MATERIAL FOR THIS TASK section start

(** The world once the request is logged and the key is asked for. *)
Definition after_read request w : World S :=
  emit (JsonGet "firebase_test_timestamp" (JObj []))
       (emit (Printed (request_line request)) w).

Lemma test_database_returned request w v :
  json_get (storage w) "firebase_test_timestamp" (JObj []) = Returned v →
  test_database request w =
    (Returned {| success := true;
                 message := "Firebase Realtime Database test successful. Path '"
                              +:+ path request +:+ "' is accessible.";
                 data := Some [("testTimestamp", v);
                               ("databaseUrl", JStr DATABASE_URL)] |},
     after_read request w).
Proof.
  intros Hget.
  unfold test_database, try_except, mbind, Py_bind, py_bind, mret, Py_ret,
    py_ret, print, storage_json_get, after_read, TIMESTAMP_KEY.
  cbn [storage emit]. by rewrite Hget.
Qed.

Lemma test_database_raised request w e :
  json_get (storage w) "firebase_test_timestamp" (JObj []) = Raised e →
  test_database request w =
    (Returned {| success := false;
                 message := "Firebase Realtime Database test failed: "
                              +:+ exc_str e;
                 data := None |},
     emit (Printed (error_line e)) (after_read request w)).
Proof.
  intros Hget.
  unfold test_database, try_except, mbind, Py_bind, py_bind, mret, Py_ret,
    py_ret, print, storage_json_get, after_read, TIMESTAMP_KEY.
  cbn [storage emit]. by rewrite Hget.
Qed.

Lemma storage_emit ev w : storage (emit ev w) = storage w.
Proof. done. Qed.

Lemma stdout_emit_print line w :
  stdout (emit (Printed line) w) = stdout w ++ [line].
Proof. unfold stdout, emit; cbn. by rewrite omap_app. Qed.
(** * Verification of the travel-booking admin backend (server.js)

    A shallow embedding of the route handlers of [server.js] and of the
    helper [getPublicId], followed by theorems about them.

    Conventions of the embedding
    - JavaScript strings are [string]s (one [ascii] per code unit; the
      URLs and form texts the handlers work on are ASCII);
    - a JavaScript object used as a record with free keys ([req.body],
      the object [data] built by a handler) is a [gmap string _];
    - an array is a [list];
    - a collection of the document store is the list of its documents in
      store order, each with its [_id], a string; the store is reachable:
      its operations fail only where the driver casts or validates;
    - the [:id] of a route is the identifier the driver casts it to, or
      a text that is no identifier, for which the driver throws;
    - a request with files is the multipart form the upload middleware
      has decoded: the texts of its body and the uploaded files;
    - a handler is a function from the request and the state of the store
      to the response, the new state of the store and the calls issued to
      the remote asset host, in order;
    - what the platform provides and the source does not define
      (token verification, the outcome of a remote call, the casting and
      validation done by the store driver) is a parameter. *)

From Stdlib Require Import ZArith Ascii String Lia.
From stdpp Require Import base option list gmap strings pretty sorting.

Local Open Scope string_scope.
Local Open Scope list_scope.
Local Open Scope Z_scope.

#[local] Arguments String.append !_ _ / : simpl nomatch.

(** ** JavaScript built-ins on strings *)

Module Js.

MATERIAL FOR THIS TASK section end

Each line above must be retyped exactly in the response.

_REPLY:_
(** The world once the request is logged and the key is asked for. *)
Definition after_read request w : World S :=
  emit (JsonGet "firebase_test_timestamp" (JObj []))
       (emit (Printed (request_line request)) w).

Lemma test_database_returned request w v :
  json_get (storage w) "firebase_test_timestamp" (JObj []) = Returned v →
  test_database request w =
    (Returned {| success := true;
                 message := "Firebase Realtime Database test successful. Path '"
                              +:+ path request +:+ "' is accessible.";
                 data := Some [("testTimestamp", v);
                               ("databaseUrl", JStr DATABASE_URL)] |},
     after_read request w).
Proof.
  intros Hget.
  unfold test_database, try_except, mbind, Py_bind, py_bind, mret, Py_ret,
    py_ret, print, storage_json_get, after_read, TIMESTAMP_KEY.
  cbn [storage emit]. by rewrite Hget.
Qed.

Lemma test_database_raised request w e :
  json_get (storage w) "firebase_test_timestamp" (JObj []) = Raised e →
  test_database request w =
    (Returned {| success := false;
                 message := "Firebase Realtime Database test failed: "
                              +:+ exc_str e;
                 data := None |},
     emit (Printed (error_line e)) (after_read request w)).
Proof.
  intros Hget.
  unfold test_database, try_except, mbind, Py_bind, py_bind, mret, Py_ret,
    py_ret, print, storage_json_get, after_read, TIMESTAMP_KEY.
  cbn [storage emit]. by rewrite Hget.
Qed.

Lemma storage_emit ev w : storage (emit ev w) = storage w.
Proof. done. Qed.

Lemma stdout_emit_print line w :
  stdout (emit (Printed line) w) = stdout w ++ [line].
Proof. unfold stdout, emit; cbn. by rewrite omap_app. Qed.
(** * Verification of the travel-booking admin backend (server.js)

    A shallow embedding of the route handlers of [server.js] and of the
    helper [getPublicId], followed by theorems about them.

    Conventions of the embedding
    - JavaScript strings are [string]s (one [ascii] per code unit; the
      URLs and form texts the handlers work on are ASCII);
    - a JavaScript object used as a record with free keys ([req.body],
      the object [data] built by a handler) is a [gmap string _];
    - an array is a [list];
    - a collection of the document store is the list of its documents in
      store order, each with its [_id], a string; the store is reachable:
      its operations fail only where the driver casts or validates;
    - the [:id] of a route is the identifier the driver casts it to, or
      a text that is no identifier, for which the driver throws;
    - a request with files is the multipart form the upload middleware
      has decoded: the texts of its body and the uploaded files;
    - a handler is a function from the request and the state of the store
      to the response, the new state of the store and the calls issued to
      the remote asset host, in order;
    - what the platform provides and the source does not define
      (token verification, the outcome of a remote call, the casting and
      validation done by the store driver) is a parameter. *)

From Stdlib Require Import ZArith Ascii String Lia.
From stdpp Require Import base option list gmap strings pretty sorting.

Local Open Scope string_scope.
Local Open Scope list_scope.
Local Open Scope Z_scope.

#[local] Arguments String.append !_ _ / : simpl nomatch.

(** ** JavaScript built-ins on strings *)

Module Js.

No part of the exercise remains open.